HSDE — Hybrid Symbolic Discovery Engine

Neural-symbolic reasoning prototypes: a recursive CA + attention + symbolic hybrid, and an Enhanced Symbolic Discovery Engine targeting AIME / SAT / GSM8K.

Sat Jun 01 2024 00:00:00 GMT+0000 (Coordinated Universal Time)

Exploratory architectures for reasoning systems that sit between pure neural methods and pure symbolic methods — built around the hypothesis that the right intermediate representation for LLM reasoning is a rule-mined causal graph extracted from attention, not free-form chain-of-thought.

Module 1 — ASI (Recursive CA + Attention + Symbolic)

Phased architecture:

  1. 2D cellular automaton as a controllable dynamical substrate.
  2. Transformer trained on the CA trajectories with attention hooks exposed.
  3. Attention tensors → binary causal matrix → temporal causal graph → FP-growth rule mining over that graph.

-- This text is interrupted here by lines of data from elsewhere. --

Definition Store_RoadmapSession (pid id : string) : RM RoadmapEditSession :=
  found ← rm_query "select lingdoc_g3_roadmap_edit_sessions" (fun w => rm_sessions w !! id);
  match found with
  | Some session => if (es_ProjectID session =? pid)%string then mret session else fail ErrNotFound
  | None => fail ErrNotFound
  end.

Definition RoadmapSessions (pid : string) : RM (list RoadmapEditSession) :=
  rm_query "select lingdoc_g3_roadmap_edit_sessions" (fun w => wd_session_order world (project_sessions pid w)).

(** The number of rows the update changed is not looked at. *)
Definition UpdateRoadmapSession (previous next : RoadmapEditSession) : RM unit :=
  rm_statement "update lingdoc_g3_roadmap_edit_sessions" (fun w =>
    match rm_sessions w !! es_ID previous with
    | Some row =>
        if (es_ProjectID row =? es_ProjectID previous)%string && (es_Status row =? es_Status previous)%string
        then (w <| rm_sessions := <[es_ID previous :=
                row <| es_Status := es_Status next |> <| es_Baseline := es_Baseline next |>
                    <| es_NodeProposals := es_NodeProposals next |> <| es_EdgeProposals := es_EdgeProposals next |>
                    <| es_Result := es_Result next |> <| es_ActorID := es_ActorID next |>
                    <| es_Reason := es_Reason next |> <| es_UpdatedAt := es_UpdatedAt next |>]> (rm_sessions w) |>, Ok tt)
        else (w, Ok tt)
    | None => (w, Ok tt)
    end).

(** *** The versions of a node ([roadmap_store.go]) *)

Definition node_version_le (a b : RouteNode) : Prop := rn_Version a <= rn_Version b.
#[export] Instance node_version_le_dec : RelDecision node_version_le.
Proof. intros a b. unfold node_version_le. apply _. Defined.

(** The loop over the rows: keys of other nodes are skipped, the version is
    the one of the key. *)
Fixpoint versions_of (id : string) (rows : list (string * RouteNode)) : res error (list RouteNode) :=
  match rows with
  | [] => Ok []
  | (key, node) :: rows' =>
      match strip_prefix (id +:+ "/") key with
      | None => versions_of id rows'
      | Some digits =>
          match ParseInt digits with
          | None => Err ErrSyntax
          | Some version => nodes ← versions_of id rows'; Ok ((node <| rn_Version := version |>) :: nodes)
          end
      end
  end.

Definition RouteNodeVersions (pid id : string) : RM (list RouteNode) :=
  rows ← listVersionedRecords rm_versions (wd_version_order world) pid;
  match versions_of id rows with
  | Ok nodes => mret (merge_sort node_version_le nodes)
  | Err err => fail err
  end.

(** *** Impact tasks and dependencies ([impact_store.go], [impact_service.go]) *)

Definition validImpactAction (action : string) : bool :=
  contains ["REVALIDATE_EVIDENCE"; "RETRIEVE_CANDIDATES"; "REVIEW_REQUIRED"; "REGENERATE"; "RECOMPUTE";
            "INVALIDATE_CONFIRMATION"; "BLOCK_RELEASE"; "NO_ACTION"] action.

The bet: attention isn’t the explanation, but the causal graph built from attention is a substrate you can do symbolic discovery on.

Module 2 — ESDE (Enhanced Symbolic Discovery Engine)

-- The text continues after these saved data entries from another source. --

Lemma keeps_insert_record {V} (I : roadmap -> V) pid key version value :
  (forall w t, I (put t w) = I w) -> keeps I (insertVersionedRecord world get put pid key version value).
Proof. intros F. apply keeps_rm_statement. intros w. destruct (get w !! _); [done|apply F]. Qed.

Lemma keeps_swap_record {V} (I : roadmap -> V) pid key version value :
  (forall w t, I (put t w) = I w) -> keeps I (compareAndSwapVersionedRecord world get put pid key version value).
Proof.
  intros F. apply keeps_rm_statement. intros w. destruct (get w !! _) as [row|]; [|done].
  destruct (_ =? _); [apply F|done].
Qed.

Lemma reads_list {C} (select : list (string * B) -> C) pid : reads (listVersionedRecords world get select pid).
Proof. apply reads_rm_query. Qed.

Lemma project_records_spec pid w key body :
  (key, body) ∈ project_records get pid w <-> exists row, get w !! (pid, key) = Some row /\ vr_Body row = body.
Proof.
  unfold project_records. rewrite list_elem_of_omap. split.
  - intros ([[p k] row] & Hin & F). apply elem_of_map_to_list in Hin. cbn in F.
    destruct (p =? pid)%string eqn:G; [|discriminate F]. injection F as -> <-. split_bools. subst. by exists row.
  - intros (row & F & <-). exists ((pid, key), row). split; [by apply elem_of_map_to_list|].
    cbn. by rewrite String.eqb_refl.
Qed.
End Records.

(** *** Reads *)

Lemma reads_node pid id : reads (routeNodeOf world pid id).
Proof. unfold routeNodeOf. apply keeps_bind; [apply reads_row|]. by intros row w. Qed.

Lemma node_ok pid id w w' node : routeNodeOf world pid id w = (w', Ok node) ->
  w' = w /\ exists row, rm_nodes w !! (pid, id) = Some row /\ vr_Body row = node.
Proof.
  unfold routeNodeOf. intros (w1 & row & [-> F1]%read_record_ok & F)%bind_ok. injection F as <- <-. eauto.
Qed.

Lemma reads_edge pid id : reads (Store_RouteEdge world pid id).
Proof. unfold Store_RouteEdge. apply keeps_bind; [apply reads_rm_query|]. intros [e|]; by intros w. Qed.

Lemma reads_session pid id : reads (Store_RoadmapSession world pid id).
Proof.
  unfold Store_RoadmapSession. apply keeps_bind; [apply reads_rm_query|].
  intros [e|]; [|by intros w]. intros w. by destruct (_ =? _)%string.
Qed.

Lemma session_ok pid id w w' session : Store_RoadmapSession world pid id w = (w', Ok session) ->
  w' = w /\ rm_sessions w !! id = Some session /\ es_ProjectID session = pid.
Proof.
  unfold Store_RoadmapSession. intros (w1 & found & [-> ->]%rm_query_ok & F)%bind_ok.
  destruct (rm_sessions w !! id) as [row|]; [|discriminate F].
  destruct (es_ProjectID row =? pid)%string eqn:G; [|discriminate F]. injection F as <- <-. split_bools. by split_and!.
Qed.
End Statements.

#[export] Hint Resolve reads_rm_query reads_row reads_list reads_node reads_edge reads_session on_tables_own
  reads_on_tables : effects.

Targets AIME / SAT / GSM8K via a neural-symbolic hybrid: Phi-3 / Mistral via Ollama → SketchNegotiator → RuleEngine backed by SymPy / Z3 → Contrastive Evolver → CodeBERT embeddings + FAISS MemoryGraph + FP-growth → FeedbackLoop.

Status

Prototypes, not products. Architectural boundaries are clean and the core ideas survive contact with real data, but benchmark results, ablations, and end-to-end reliability aren’t there yet. The strongest publishable slice is ASI Phases 1–3B with controlled experiments against a transformer-only baseline — fits ICLR ME-FoMo, NeurIPS SRI, or NeSy workshop.